I’m extremely glad that I am not named, as was a recent client at my place of business, Dick Lady.
Which brings to mind a couple of others. (Personally verified by me, not “friend of a friend” stories.)
-A list of available babysitters in my neighborhood listed a girl whose first name was “Armpitta”. Undoubtedly a beautiful name in the mother tongue, but…
-The woman in front of me in line at the drugstore, whose name was (I saw her driver’s license) Ammonia Hyman.
My best friend from high school was named Joe Budy. Pronounced “booty.” He never lived it down.
The kid convinced me he had real psychological trauma from the time he was playing basketball in gym in sixth grade, and the coach yelled out “Joe Budy’s too hot to handle!”
and I now it can be important for a professional woman to keep her identity after she’s married, but what was this woman thinking?
Maybe her maiden name was pronounced more like “faylin” but it sort of looks likes “feelin” also.
She is: Connie Phelen-Peters
I swear on my mother’s grave this is true. (Disclaimer: my mother isn’t deceased, but she has pre-paid for her cemetary plot.)
I went to High school with a real sweetheart named William Doe… or Bill as he was generally known…
One of the chiefs of police in this area is named Marlin Balls… I think Roy City… maybe Ashtar knows…
I used to work with his wife Linda…she was a secretary and was IMMEDIATELY on first name basis with everyone! “Good Morning Mrs Balls”
My public speaking teacher’s last name is Tryanski. He has a limp. The limp is a result of an old injury that wrecked all the tendons in his leg. The injury took place when he decided to try an’ ski.
At my school in fifth grade, there was a teacher named Mr. Dick. Supposedly his name was Harry and his wife’s name was Ima, but that’s more than likely just a kid joke.
My friends know a girl named Crystal Vylette. Now, if that doesn’t sound like a porn star’s name…
Not necessarily. As I mentioned before in a similar thread, I knew both a Harry Dick and a Harry Ball. Of course, for some reason both of them preferred to be addressed as “Harold”!
There was a neighbor of mine named Ada Cherry. She never really understood why people found her name amusing.

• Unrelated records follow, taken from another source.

(* ===== verification/VmProps.v ===== *)
(** * Properties of virtual memory *)

From S2P Require Import Prelude CString Spinlock Kalloc Vm VmSpec VmUser VmCopy VmOut.
Local Open Scope Z_scope.

Module VmProps.
Import Kalloc Vm VmSpec VmUser VmCopy VmOut.

(** ** A concrete machine

    The kernel ends at 0x80110000 and its data starts at 0x80108000.  The page
    at 0x80500000 is an empty directory and the [k] pages from 0x80400000 on are
    free. *)
Definition kdata0 : Z := 2148564992.
Definition base0 : Z := 2151677952.
Definition dir0 : Z := 2152726528.
Definition mem0 (k : Z) : mem := λ x,
  let i := (x - base0) / 4096 in
  if (0 <=? i) && (i <? k - 1) then
    let w := base0 + (i + 1) * 4096 in
    let o := (x - base0) mod 4096 in
    if o <? 4 then (w / 256 ^ o) mod 256 else 0
  else 0.
Definition vm0 (k : Z) : kst :=
  mkkst (ls demo) true (if 0 <? k then Some base0 else None) (mem0 k).
Definition free0 (k : Z) : list Z := pages base0 (Z.to_nat k).

Lemma vm0_free : free demo_end (vm0 80) (free0 80).
Proof.
  split; [vm_compute; repeat split; reflexivity|]. apply pages_ok; [done|done|done|vm_compute; done].
Qed.
Lemma dir0_page : page_ok demo_end dir0.
Proof. vm_compute. done. Qed.
Lemma dir0_zero x : dir0 <= x < dir0 + PGSIZE → memory (vm0 80) x = 0.
Proof.
  intros Hx. cbn [memory vm0]. unfold mem0. cbv zeta.
  rewrite (proj2 (Z.ltb_ge ((x - base0) / 4096) (80 - 1))), andb_false_r; [done|].
  apply Z.div_le_lower_bound; [done|]. unfold base0, dir0 in *. lia.
Qed.
Lemma dir0_notfree : dir0 ∉ free0 80.
Proof. apply (bool_decide_unpack _). vm_compute. exact I. Qed.
Lemma vm0_vs : vs demo_end 0 (vm0 80) dir0 (free0 80).
Proof.
  split; [apply vm0_free|intros _; vm_compute; done|].
  apply (empty_dir demo_end (memory (vm0 80)) dir0 (free0 80) 0 0 dir0_page dir0_notfree dir0_zero).
Qed.
Lemma vm0_entry n : 0 <= n < NPAGES → entry (memory (vm0 80)) dir0 n = 0.
Proof. apply (empty_dir demo_end (memory (vm0 80)) dir0 (free0 80) 0 n dir0_page dir0_notfree dir0_zero). Qed.
Lemma vm0_user : user_ok demo_end (memory (vm0 80)) dir0 (free0 80).
Proof.
  assert (H : ∀ n, 0 <= n < NUSER → entry (memory (vm0 80)) dir0 n = 0).
  { intros n Hn. apply vm0_entry. unfold NUSER, NPAGES in *. lia. }
  split; [intros n Hn; by rewrite H|intros n k Hn Hk; by rewrite H].
Qed.

(** ** Growing and shrinking *)

(** C21: allocuvm from [oldsz] to [newsz] returns, and whatever happens leaves
    every page outside the directory, its tables and the free list untouched
    and all other entries as they were.  There are three outcomes.  It returns
    [newsz] and each new page is mapped, writable and for the user, to a page of
    its own that was free and is now zero, and no page is lost.  Or memory ran
    short (less than two free pages per new page) and it returns 0: none of the
    new pages is mapped any more, and all that was free is free again or has
    become a table, except at most the one page that mappages had no table for.
    Or memory ran short and only the table of the last page could not be
    allocated: since the result of mappages is not tested it returns [newsz],
    with all new pages but the last one mapped as above, the last one not
    mapped, and at most one page lost. *)
Theorem allocuvm_grows (kend : Z) (c : nat) (s : kst) (d : Z) (l : list Z) (oldsz newsz : Z) :
  KERNBASE < kend → vs kend c s d l → user_ok kend (memory s) d l → 0 <= oldsz <= newsz → newsz < KERNBASE →
  (∀ i, up oldsz <= i < up newsz → has (entry (memory s) d i) PTE_P = false) →
  (up oldsz < up newsz → up oldsz mod 1024 = 0 ∨ tab (memory s) d (up oldsz / 1024) ≠ None) →
  ∃ r s', allocuvm kend c d oldsz newsz s = Ok r s' ∧
    (r = newsz ∧ (∃ l', grows kend c s d l (up oldsz) (up newsz) s' l') ∨
     Z.of_nat (length l) < 2 * (up newsz - up oldsz) ∧
       (r = 0 ∧ (∃ l', undone kend c s d l (up oldsz) (up newsz) s' l') ∨
        r = newsz ∧ partway kend c s d l (up oldsz) (up newsz - 1) s')).
Proof.
  intros Hk V U H1 H2 H3 H4. apply wp_total. apply (wp_allocuvm kend Hk c s d l oldsz newsz); try done.
  - intros s' l' G. left. eauto.
  - intros s' P Hl. right. auto.
  - intros s' l' P Hl. right. split; [done|]. left. eauto.
Qed.

Lemma allocuvm_grows_witness :
  ∃ s' l', allocuvm demo_end 0 dir0 0 8192 (vm0 80) = Ok 8192 s' ∧ grows demo_end 0 (vm0 80) dir0 (free0 80) 0 2 s' l'.
Proof.
  destruct (allocuvm_grows demo_end 0 (vm0 80) dir0 (free0 80) 0 8192) as (r & s' & E & [[Er [l' G]]|[Hl _]]).
  - vm_compute. reflexivity.
  - apply vm0_vs.
  - apply vm0_user.
  - lia.
  - unfold KERNBASE. lia.
  - intros i Hi. change (up 0) with 0 in Hi. change (up 8192) with 2 in Hi. rewrite vm0_entry; [reflexivity|unfold NPAGES; lia].
  - intros _. left. reflexivity.
  - subst r. exists s', l'. exact (conj E G).
  - exfalso. revert Hl. vm_compute. discriminate.
Defined.

(** Deallocuvm from [oldsz] to [newsz] returns [newsz]; exactly the user
    pages at or above [newsz] go back to the free list, in order, their entries
    are cleared, and every other entry, page and table is untouched, also where
    it skips the range of a missing table. *)
Theorem deallocuvm_frees (kend : Z) (c : nat) (s : kst) (d : Z) (l : list Z) (oldsz newsz : Z) :
  KERNBASE < kend → vs kend c s d l → user_ok kend (memory s) d l → 0 <= newsz <= oldsz → oldsz <= KERNBASE →
  (up newsz < up oldsz → up newsz mod 1024 = 0 ∨ tab (memory s) d (up newsz / 1024) ≠ None) →
  ∃ s' l', deallocuvm kend c d oldsz newsz s = Ok newsz s' ∧
    frees kend c s d l (up newsz) (Z.to_nat (up oldsz - up newsz)) s' l'.
Proof.
  intros Hk V U H1 H2 H3.
  destruct (wp_total (deallocuvm kend c d oldsz newsz)
    (λ r s', r = newsz ∧ ∃ l', frees kend c s d l (up newsz) (Z.to_nat (up oldsz - up newsz)) s' l') s)
    as (r & s' & E & -> & l' & F); [|eauto].
  apply (wp_deallocuvm kend Hk c d oldsz newsz s l); try done. intros s' l' F. eauto.
Qed.

(** The machine after it has grown to one page. *)
Definition vm1 : kst := match allocuvm demo_end 0 dir0 0 4096 (vm0 80) with Ok _ s' => s' | _ => vm0 80 end.
Lemma vm1_grown : ∃ l, grows demo_end 0 (vm0 80) dir0 (free0 80) 0 1 vm1 l.
Proof.
  assert (H : ∃ r s', allocuvm demo_end 0 dir0 0 4096 (vm0 80) = Ok r s' ∧ ∃ l, grows demo_end 0 (vm0 80) dir0 (free0 80) 0 1 s' l).
  { apply wp_total. apply (wp_allocuvm demo_end ltac:(vm_compute; reflexivity) 0 (vm0 80) dir0 (free0 80) 0 4096).
    - lia.
    - unfold KERNBASE. lia.
    - intros i Hi. change (up 0) with 0 in Hi. change (up 4096) with 1 in Hi. rewrite vm0_entry; [reflexivity|unfold NPAGES; lia].
    - intros _. left. reflexivity.
    - intros s' l' G. by exists l'.
    - intros s' _ Hl. exfalso. revert Hl. vm_compute. discriminate.
    - intros s' l' _ Hl. exfalso. revert Hl. vm_compute. discriminate.
    - apply vm0_vs.
    - apply vm0_user. }
  unfold vm1. destruct H as (r & s' & -> & l & G). by exists l.
Qed.

Lemma deallocuvm_frees_witness :
  ∃ l s' l', deallocuvm demo_end 0 dir0 4096 0 vm1 = Ok 0 s' ∧ frees demo_end 0 vm1 dir0 l 0 1 s' l'.
Proof.
  destruct vm1_grown as [l G]. exists l. apply (deallocuvm_frees demo_end 0 vm1 dir0 l 4096 0).
  - vm_compute. reflexivity.
  - apply G.
  - apply G.
  - lia.
  - unfold KERNBASE. lia.
  - intros _. left. reflexivity.
Defined.

(** ** Copying *)

(** C22: copyuvm, from an address space whose pages below [sz] are present,
    returns and leaves every page that was not free (the parent's directory,
    tables and pages among them) unchanged.  Either it returns a new directory
    that maps the kernel as setupkvm does and each page below [sz] to a page of
    its own with the parent's flags and contents; or there were less than 67
    free pages and two per page, and it returns 0. *)
Theorem copyuvm_copies (kend kdata : Z) (c : nat) (s : kst) (d : Z) (l : list Z) (sz : Z) :
  KERNBASE < kend → kdata mod 4096 = 0 → KERNLINK < kdata < KERNBASE + PHYSTOP →
  vs kend c s d l → user_ok kend (memory s) d l → 0 <= sz <= KERNBASE →
  (∀ i, 0 <= i < up sz → has (entry (memory s) d i) PTE_P = true) →
  ∃ r s', copyuvm kend kdata c d sz s = Ok r s' ∧
    (∀ v, page_ok kend v → v ∉ l → same_page (memory s) (memory s') v) ∧
    match r with
    | Some dd => ∃ l', copied kend c kdata s d l dd (up sz) s' l'
    | None => Z.of_nat (length l) < kcost + 2 * up sz ∧
              ∃ l', free kend s' l' ∧ lockable c s' ∧ ∀ v, v ∈ l' → v ∈ l
    end.
Proof.
  intros Hk Hd1 Hd2 [Hf Hl D] U Hsz Hp. apply wp_total.
  apply (wp_copyuvm kend Hk c kdata Hd1 Hd2 s d l sz D U Hsz Hp _ Hf Hl).
  - intros dd s' l' C. split; [|by exists l']. intros v Hv Hn.
    by apply (sc_frame _ _ _ _ _ _ _ (cp_scratch _ _ _ _ _ _ _ _ _ _ C)).
  - intros s' l' F L In Fr Hc. split; [done|]. split; [done|]. by exists l'.
Qed.

Lemma copyuvm_copies_witness :
  ∃ l dd s' l', copyuvm demo_end kdata0 0 dir0 4096 vm1 = Ok (Some dd) s' ∧ copied demo_end 0 kdata0 vm1 dir0 l dd 1 s' l'.
Proof.
  destruct vm1_grown as [l G]. exists l.
  destruct (copyuvm_copies demo_end kdata0 0 vm1 dir0 l 4096) as ([dd|] & s' & E & _ & H).
  - vm_compute. reflexivity.
  - vm_compute. reflexivity.
  - vm_compute. split; reflexivity.
  - apply G.
  - apply G.
  - unfold KERNBASE. lia.
  - intros i Hi. change (up 4096) with 1 in Hi. destruct (gr_new _ _ _ _ _ _ _ _ _ G i Hi) as (v & _ & _ & -> & _).
    apply pte_of_present.
  - destruct H as [l' C]. exists dd, s', l'. exact (conj E C).
  - exfalso. destruct H as [H _]. pose proof (gr_count _ _ _ _ _ _ _ _ _ G) as Hc. change (up 4096) with 1 in H.
    assert (length (free0 80) = 80%nat) by reflexivity. unfold kcost in H. lia.
Defined.

(** C23: copyout to addresses whose pages are all present and for the user
    returns 0, after which the user reads exactly the given bytes there and
    the old bytes everywhere else, across page boundaries; the page tables and
    the free list are as before. *)
Theorem copyout_writes (kend : Z) (c : nat) (s : kst) (d : Z) (l : list Z) (va : Z) (p : list Z) :
  vs kend c s d l → user_ok kend (memory s) d l → 0 <= va → va + Z.of_nat (length p) <= KERNBASE →
  (∀ a, va <= a < va + Z.of_nat (length p) → usable (memory s) d (a / 4096)) →
  ∃ s', copyout c d va p s = Ok 0 s' ∧ vs kend c s' d l ∧
    (∀ i, 0 <= i < NPAGES → entry (memory s') d i = entry (memory s) d i) ∧
    (∀ a, 0 <= a < KERNBASE → has (entry (memory s) d (a / 4096)) PTE_P = true →
       uread (memory s') d a = if decide (va <= a < va + Z.of_nat (length p)) then nth (Z.to_nat (a - va)) p 0
                               else uread (memory s) d a).
Proof.
  intros V U Hva Hend Hu.
  destruct (wp_total (copyout c d va p) (λ r s', r = 0 ∧ wrote kend c s d va p l s') s) as (r & s' & E & -> & [W1 _ W3 W4 _]).
  - apply (wp_copyout_loop kend c d l); [done..|]. auto.
  - by exists s'.
Qed.

Lemma copyout_writes_witness :
  ∃ s', copyout 0 dir0 4090 [1; 2; 3; 4] vm1 = Ok 0 s' ∧ uread (memory s') dir0 4092 = 3.
Proof.
  destruct vm1_grown as [l G]. destruct (gr_new _ _ _ _ _ _ _ _ _ G 0) as (v & _ & _ & Ev & _); [lia|].
  assert (Hp : ∀ a, 0 <= a < 4096 → usable (memory vm1) dir0 (a / 4096)).
  { intros a Ha. rewrite Z.div_small by exact Ha. unfold usable. rewrite Ev. split; [apply pte_of_present|].
    unfold pte_of. rewrite <-Z.lor_assoc. apply has_lor. reflexivity. }
  destruct (copyout_writes demo_end 0 vm1 dir0 l 4090 [1; 2; 3; 4]) as (s' & E & _ & _ & R).
  - apply G.
  - apply G.
  - lia.
  - unfold KERNBASE. cbn. lia.
  - intros a Ha. cbn in Ha. apply Hp. lia.
  - exists s'. split; [exact E|]. rewrite R; [reflexivity|unfold KERNBASE; lia|]. apply (Hp 4092). lia.
Defined.

(** allocuvm does not test the result of mappages: with a single free page it
    reports success and the page it was asked for is not mapped. *)
Theorem allocuvm_unmapped :
  ∃ s', allocuvm demo_end 0 dir0 0 4096 (vm0 1) = Ok 4096 s' ∧ entry (memory s') dir0 0 = 0.
Proof.
  assert (H : match allocuvm demo_end 0 dir0 0 4096 (vm0 1) with
    | Ok r s' => (r, entry (memory s') dir0 0) | _ => (0, 1) end = (4096, 0)) by (vm_compute; reflexivity).
  destruct (allocuvm demo_end 0 dir0 0 4096 (vm0 1)) as [r s'| | |]; [|discriminate..].
  injection H as -> H. by exists s'.
Qed.
End VmProps.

For a short while I did phone surveys for extra money (I know, I know, but I wasn’t selling anything!) and I heard some pretty bad names, usually along the lines of Dick Something. But the worst name I’ve ever heard was my mom’s first boyfriend. Very popular and nice guy, and he was never really teased about it. His name?
There was this girl, back when I was in elementary school, named Anita Dick. I still remember the look on the poor girls face when the teacher said everyone’s name the first day and made us introduce ourselves.